▸ **Assigned task**
Your task is to copy the lines of the data below from the line holding "#[global] Instance M_bind" through the line holding "Definition this_call (w", inclusive, exactly and with nothing added.

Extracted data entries
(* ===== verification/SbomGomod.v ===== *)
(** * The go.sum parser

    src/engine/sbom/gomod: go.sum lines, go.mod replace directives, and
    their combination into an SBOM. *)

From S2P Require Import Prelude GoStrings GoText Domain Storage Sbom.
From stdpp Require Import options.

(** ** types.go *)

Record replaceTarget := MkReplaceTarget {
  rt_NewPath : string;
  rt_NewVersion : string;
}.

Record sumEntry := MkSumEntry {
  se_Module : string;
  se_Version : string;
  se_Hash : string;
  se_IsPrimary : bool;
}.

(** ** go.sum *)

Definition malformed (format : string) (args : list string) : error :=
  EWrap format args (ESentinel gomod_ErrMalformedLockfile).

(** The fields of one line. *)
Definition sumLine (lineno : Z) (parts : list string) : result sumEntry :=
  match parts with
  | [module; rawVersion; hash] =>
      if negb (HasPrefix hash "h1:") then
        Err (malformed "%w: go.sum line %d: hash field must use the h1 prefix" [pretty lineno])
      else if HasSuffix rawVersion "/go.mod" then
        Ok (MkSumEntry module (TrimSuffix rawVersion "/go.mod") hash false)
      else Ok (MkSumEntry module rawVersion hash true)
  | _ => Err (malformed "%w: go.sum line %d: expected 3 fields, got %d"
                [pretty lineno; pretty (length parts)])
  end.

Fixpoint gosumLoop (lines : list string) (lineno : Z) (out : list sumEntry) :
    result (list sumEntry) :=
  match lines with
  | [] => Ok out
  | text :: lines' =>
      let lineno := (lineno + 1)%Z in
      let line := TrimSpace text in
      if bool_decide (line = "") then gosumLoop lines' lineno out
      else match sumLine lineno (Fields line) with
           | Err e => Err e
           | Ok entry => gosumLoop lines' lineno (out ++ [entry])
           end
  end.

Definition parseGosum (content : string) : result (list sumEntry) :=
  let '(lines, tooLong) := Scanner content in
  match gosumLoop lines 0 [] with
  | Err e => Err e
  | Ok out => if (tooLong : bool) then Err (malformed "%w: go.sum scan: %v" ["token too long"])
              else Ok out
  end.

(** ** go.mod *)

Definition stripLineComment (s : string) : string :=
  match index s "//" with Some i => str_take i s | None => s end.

---

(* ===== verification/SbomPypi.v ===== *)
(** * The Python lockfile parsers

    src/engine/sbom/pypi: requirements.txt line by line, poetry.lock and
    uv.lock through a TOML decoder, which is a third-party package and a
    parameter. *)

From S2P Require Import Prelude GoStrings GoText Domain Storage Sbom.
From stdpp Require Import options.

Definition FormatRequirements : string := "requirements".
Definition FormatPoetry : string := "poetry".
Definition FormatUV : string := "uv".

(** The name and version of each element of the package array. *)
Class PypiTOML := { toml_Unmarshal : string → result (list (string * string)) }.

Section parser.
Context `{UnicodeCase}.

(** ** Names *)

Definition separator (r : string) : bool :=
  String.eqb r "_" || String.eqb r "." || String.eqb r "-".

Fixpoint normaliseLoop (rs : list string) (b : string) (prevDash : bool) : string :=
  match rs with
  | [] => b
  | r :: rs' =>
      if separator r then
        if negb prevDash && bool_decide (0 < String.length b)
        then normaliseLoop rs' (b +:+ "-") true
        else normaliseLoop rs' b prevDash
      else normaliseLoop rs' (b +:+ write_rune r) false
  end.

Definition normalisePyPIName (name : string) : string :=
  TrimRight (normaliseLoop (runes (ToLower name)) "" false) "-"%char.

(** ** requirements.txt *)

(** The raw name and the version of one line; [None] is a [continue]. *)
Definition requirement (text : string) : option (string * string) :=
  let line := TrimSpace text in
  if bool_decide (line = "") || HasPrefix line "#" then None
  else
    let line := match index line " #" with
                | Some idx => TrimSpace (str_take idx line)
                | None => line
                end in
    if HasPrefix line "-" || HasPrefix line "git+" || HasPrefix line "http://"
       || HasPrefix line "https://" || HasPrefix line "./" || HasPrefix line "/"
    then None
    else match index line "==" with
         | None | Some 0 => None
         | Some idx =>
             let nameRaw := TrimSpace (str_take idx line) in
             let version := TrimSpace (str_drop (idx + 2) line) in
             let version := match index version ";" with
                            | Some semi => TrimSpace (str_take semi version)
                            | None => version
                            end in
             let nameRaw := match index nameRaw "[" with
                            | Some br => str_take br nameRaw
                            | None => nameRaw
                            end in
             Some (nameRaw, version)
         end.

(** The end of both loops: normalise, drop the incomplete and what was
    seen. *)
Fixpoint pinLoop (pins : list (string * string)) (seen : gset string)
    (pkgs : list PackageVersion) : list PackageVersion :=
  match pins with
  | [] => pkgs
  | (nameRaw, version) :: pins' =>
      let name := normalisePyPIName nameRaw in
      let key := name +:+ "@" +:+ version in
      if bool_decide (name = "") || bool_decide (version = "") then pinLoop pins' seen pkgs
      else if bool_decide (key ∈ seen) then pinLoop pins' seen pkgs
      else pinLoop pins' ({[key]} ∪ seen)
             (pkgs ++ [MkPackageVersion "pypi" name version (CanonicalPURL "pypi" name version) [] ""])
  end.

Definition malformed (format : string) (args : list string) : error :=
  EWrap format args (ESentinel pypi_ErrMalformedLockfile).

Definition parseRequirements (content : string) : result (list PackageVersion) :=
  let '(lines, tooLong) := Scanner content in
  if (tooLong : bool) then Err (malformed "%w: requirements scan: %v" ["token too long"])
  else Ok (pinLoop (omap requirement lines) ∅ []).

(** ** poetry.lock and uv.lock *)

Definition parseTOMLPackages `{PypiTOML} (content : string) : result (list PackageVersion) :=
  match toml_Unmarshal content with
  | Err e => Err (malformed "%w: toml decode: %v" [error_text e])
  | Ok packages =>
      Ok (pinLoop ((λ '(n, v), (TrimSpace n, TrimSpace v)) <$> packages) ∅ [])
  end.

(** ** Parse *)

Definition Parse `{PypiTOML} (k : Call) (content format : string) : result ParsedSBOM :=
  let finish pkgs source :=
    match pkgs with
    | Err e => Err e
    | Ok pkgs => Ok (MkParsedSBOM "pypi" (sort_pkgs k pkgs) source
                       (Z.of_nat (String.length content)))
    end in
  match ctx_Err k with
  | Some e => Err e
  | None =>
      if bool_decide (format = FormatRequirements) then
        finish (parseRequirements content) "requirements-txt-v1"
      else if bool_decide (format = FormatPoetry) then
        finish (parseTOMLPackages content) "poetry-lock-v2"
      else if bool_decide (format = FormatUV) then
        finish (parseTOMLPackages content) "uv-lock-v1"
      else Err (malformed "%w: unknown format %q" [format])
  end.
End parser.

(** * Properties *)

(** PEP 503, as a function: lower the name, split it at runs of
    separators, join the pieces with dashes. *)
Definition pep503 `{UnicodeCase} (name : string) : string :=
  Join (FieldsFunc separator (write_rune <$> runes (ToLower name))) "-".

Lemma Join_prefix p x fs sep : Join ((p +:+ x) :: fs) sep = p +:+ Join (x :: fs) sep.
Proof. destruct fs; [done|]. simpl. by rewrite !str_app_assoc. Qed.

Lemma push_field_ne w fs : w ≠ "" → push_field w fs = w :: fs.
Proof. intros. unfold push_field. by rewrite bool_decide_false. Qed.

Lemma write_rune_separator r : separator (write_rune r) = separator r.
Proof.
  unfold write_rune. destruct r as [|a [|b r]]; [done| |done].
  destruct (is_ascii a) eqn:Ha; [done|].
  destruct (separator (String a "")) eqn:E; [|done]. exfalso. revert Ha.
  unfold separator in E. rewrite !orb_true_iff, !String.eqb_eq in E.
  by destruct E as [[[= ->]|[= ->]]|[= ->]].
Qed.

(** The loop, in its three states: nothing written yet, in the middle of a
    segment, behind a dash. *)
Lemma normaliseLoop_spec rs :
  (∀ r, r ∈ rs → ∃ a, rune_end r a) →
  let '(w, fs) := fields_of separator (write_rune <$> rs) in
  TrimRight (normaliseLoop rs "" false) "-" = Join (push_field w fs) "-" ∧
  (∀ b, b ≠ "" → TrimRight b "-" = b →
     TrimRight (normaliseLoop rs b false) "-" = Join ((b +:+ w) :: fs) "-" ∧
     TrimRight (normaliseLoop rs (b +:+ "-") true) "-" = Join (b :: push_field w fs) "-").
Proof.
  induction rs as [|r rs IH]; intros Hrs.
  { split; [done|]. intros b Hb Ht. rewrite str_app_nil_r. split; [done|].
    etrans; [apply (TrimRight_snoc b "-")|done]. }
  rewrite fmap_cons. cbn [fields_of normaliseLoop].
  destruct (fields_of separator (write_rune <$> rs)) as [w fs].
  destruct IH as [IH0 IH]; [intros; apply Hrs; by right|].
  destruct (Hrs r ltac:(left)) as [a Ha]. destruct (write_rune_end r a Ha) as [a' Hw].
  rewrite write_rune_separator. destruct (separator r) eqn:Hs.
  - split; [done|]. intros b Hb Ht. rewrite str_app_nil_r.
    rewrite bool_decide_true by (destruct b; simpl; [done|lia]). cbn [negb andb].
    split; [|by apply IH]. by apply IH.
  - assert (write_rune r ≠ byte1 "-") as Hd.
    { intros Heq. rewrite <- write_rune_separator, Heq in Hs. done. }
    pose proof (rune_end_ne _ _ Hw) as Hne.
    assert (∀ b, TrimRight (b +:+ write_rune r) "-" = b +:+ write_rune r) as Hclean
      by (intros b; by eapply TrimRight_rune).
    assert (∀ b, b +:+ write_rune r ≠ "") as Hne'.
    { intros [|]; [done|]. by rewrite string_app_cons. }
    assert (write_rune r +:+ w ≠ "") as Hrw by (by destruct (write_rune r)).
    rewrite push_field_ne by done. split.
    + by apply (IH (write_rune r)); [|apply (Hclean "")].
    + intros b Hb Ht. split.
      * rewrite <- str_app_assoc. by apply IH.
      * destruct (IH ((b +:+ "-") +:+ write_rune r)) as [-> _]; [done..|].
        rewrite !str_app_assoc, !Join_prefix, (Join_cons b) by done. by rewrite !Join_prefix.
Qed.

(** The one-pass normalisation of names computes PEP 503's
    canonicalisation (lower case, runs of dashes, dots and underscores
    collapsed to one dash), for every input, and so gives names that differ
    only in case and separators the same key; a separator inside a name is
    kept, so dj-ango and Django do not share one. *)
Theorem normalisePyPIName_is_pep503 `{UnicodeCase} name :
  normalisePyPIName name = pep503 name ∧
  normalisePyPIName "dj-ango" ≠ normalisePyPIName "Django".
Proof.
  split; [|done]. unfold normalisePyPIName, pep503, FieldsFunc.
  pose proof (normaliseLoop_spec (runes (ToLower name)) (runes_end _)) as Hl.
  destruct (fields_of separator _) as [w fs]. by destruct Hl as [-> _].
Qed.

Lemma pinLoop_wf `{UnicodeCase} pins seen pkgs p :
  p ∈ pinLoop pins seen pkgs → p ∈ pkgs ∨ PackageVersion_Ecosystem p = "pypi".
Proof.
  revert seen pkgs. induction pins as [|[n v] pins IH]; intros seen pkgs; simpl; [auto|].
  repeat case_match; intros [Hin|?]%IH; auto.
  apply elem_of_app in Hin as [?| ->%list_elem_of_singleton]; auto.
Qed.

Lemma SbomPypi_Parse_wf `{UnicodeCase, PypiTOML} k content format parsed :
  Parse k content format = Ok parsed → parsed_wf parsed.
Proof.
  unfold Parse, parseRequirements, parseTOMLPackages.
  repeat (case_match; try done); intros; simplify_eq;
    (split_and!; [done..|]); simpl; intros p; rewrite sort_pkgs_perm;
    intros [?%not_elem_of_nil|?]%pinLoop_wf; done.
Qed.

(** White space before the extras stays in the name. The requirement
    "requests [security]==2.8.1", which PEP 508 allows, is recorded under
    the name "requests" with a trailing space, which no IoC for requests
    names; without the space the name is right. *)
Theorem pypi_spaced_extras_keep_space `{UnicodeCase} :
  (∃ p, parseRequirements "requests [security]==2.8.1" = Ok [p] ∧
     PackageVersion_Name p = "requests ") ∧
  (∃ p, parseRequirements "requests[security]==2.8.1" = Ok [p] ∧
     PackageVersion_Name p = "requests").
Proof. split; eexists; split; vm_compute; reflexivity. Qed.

...

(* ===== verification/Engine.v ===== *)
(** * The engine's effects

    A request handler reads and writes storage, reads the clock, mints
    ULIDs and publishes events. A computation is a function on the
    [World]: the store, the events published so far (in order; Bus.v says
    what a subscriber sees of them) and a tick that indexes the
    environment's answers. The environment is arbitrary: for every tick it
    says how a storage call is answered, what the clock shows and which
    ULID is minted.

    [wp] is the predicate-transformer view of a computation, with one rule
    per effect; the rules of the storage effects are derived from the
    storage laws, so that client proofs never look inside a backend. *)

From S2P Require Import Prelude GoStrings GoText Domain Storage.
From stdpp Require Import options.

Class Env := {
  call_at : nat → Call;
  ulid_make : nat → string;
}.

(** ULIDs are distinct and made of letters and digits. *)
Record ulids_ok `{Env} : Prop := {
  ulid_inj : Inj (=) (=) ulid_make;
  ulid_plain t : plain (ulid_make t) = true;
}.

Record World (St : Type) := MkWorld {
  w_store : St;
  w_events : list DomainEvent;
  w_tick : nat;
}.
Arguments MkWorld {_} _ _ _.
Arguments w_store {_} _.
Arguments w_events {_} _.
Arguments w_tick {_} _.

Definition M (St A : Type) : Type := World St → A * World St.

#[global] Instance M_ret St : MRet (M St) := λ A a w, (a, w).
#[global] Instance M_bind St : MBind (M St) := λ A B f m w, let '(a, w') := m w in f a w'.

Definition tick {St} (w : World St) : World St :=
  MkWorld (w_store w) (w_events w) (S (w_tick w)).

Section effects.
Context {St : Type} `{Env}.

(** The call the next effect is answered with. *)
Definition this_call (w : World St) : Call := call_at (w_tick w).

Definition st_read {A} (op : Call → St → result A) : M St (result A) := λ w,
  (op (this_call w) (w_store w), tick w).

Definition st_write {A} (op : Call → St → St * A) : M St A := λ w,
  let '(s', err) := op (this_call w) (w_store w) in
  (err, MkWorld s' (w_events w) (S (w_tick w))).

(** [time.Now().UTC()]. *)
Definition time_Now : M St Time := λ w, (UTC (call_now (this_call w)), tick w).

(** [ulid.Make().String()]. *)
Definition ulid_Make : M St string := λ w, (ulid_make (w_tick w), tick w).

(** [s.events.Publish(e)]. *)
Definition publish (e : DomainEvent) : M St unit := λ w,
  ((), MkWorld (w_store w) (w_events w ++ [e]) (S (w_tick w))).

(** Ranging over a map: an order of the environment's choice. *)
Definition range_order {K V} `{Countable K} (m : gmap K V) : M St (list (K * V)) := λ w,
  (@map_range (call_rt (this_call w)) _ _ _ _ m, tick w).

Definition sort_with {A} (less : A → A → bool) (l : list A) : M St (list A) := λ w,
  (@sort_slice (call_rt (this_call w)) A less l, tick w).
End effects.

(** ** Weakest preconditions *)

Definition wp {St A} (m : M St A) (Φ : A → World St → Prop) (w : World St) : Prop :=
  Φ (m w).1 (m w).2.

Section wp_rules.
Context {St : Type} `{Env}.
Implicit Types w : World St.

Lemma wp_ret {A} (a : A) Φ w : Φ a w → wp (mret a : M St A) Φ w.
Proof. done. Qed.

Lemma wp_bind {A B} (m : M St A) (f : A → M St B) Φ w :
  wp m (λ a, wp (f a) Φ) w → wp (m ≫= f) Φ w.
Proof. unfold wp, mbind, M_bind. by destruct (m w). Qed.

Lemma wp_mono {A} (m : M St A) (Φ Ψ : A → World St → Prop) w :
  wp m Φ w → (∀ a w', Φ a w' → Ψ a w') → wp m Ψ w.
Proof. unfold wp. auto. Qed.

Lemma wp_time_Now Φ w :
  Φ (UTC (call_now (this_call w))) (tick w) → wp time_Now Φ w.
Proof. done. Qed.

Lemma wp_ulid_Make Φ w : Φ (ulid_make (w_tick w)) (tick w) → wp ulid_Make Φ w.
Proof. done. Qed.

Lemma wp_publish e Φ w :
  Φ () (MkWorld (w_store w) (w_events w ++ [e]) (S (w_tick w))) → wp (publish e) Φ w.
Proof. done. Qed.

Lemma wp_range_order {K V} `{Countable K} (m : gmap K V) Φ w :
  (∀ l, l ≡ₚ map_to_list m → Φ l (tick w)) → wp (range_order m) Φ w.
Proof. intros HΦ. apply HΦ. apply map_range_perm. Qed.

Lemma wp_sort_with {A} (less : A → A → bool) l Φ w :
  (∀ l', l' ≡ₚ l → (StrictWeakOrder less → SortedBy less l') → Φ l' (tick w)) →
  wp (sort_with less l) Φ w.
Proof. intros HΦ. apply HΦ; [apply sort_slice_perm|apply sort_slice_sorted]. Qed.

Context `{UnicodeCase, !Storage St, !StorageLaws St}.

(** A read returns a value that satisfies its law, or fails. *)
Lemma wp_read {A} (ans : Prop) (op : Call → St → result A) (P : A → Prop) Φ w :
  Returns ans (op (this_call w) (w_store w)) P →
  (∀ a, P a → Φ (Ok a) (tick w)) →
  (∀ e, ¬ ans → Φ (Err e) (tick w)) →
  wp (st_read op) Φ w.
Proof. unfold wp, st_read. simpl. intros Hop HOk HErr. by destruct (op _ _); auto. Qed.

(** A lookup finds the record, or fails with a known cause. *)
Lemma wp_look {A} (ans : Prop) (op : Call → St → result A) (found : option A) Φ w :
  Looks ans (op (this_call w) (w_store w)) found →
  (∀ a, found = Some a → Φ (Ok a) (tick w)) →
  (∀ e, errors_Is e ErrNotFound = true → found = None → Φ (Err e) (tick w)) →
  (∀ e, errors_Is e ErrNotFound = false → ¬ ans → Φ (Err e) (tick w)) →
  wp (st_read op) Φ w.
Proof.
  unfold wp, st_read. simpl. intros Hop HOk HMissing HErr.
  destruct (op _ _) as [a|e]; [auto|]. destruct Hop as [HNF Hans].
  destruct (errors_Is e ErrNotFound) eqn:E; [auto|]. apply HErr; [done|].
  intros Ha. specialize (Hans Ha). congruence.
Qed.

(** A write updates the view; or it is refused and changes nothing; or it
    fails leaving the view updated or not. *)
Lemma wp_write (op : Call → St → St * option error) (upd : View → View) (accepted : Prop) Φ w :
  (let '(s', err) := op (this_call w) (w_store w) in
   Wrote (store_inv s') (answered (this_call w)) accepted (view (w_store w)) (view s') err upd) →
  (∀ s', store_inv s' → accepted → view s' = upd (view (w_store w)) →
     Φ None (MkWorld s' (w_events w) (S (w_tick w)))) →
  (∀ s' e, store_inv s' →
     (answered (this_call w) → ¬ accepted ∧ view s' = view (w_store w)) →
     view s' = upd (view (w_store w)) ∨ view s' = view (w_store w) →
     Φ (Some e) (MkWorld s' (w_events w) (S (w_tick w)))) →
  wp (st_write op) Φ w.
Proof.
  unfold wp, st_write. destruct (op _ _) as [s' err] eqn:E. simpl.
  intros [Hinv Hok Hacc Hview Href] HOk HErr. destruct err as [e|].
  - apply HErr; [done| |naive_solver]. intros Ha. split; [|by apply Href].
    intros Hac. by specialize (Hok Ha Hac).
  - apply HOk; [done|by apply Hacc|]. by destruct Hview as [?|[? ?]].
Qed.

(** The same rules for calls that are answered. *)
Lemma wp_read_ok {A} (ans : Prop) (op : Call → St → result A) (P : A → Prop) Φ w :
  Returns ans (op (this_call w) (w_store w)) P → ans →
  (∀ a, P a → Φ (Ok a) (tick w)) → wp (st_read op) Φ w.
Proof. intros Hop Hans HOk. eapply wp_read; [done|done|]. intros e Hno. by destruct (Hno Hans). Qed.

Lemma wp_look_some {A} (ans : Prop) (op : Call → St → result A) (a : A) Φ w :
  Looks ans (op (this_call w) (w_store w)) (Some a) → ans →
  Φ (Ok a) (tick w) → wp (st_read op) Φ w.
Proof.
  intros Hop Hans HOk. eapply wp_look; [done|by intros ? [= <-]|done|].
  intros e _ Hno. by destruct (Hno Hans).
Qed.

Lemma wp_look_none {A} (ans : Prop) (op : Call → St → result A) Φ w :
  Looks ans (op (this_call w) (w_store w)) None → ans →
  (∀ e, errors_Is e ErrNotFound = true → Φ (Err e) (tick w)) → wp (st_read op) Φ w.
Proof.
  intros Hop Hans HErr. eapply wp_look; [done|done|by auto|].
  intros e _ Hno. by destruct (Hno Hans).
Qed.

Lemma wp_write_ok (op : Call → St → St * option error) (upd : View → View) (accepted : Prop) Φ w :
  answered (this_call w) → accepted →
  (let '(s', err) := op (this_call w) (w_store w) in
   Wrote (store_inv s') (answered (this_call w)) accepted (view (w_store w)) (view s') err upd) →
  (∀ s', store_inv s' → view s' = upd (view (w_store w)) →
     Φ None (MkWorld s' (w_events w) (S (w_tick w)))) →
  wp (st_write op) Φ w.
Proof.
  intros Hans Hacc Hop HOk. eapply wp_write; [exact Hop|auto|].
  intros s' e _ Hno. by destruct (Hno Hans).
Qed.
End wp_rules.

▸ **Completed exercise**
#[global] Instance M_bind St : MBind (M St) := λ A B f m w, let '(a, w') := m w in f a w'.

Definition tick {St} (w : World St) : World St :=
  MkWorld (w_store w) (w_events w) (S (w_tick w)).

Section effects.
Context {St : Type} `{Env}.

(** The call the next effect is answered with. *)
Definition this_call (w : World St) : Call := call_at (w_tick w).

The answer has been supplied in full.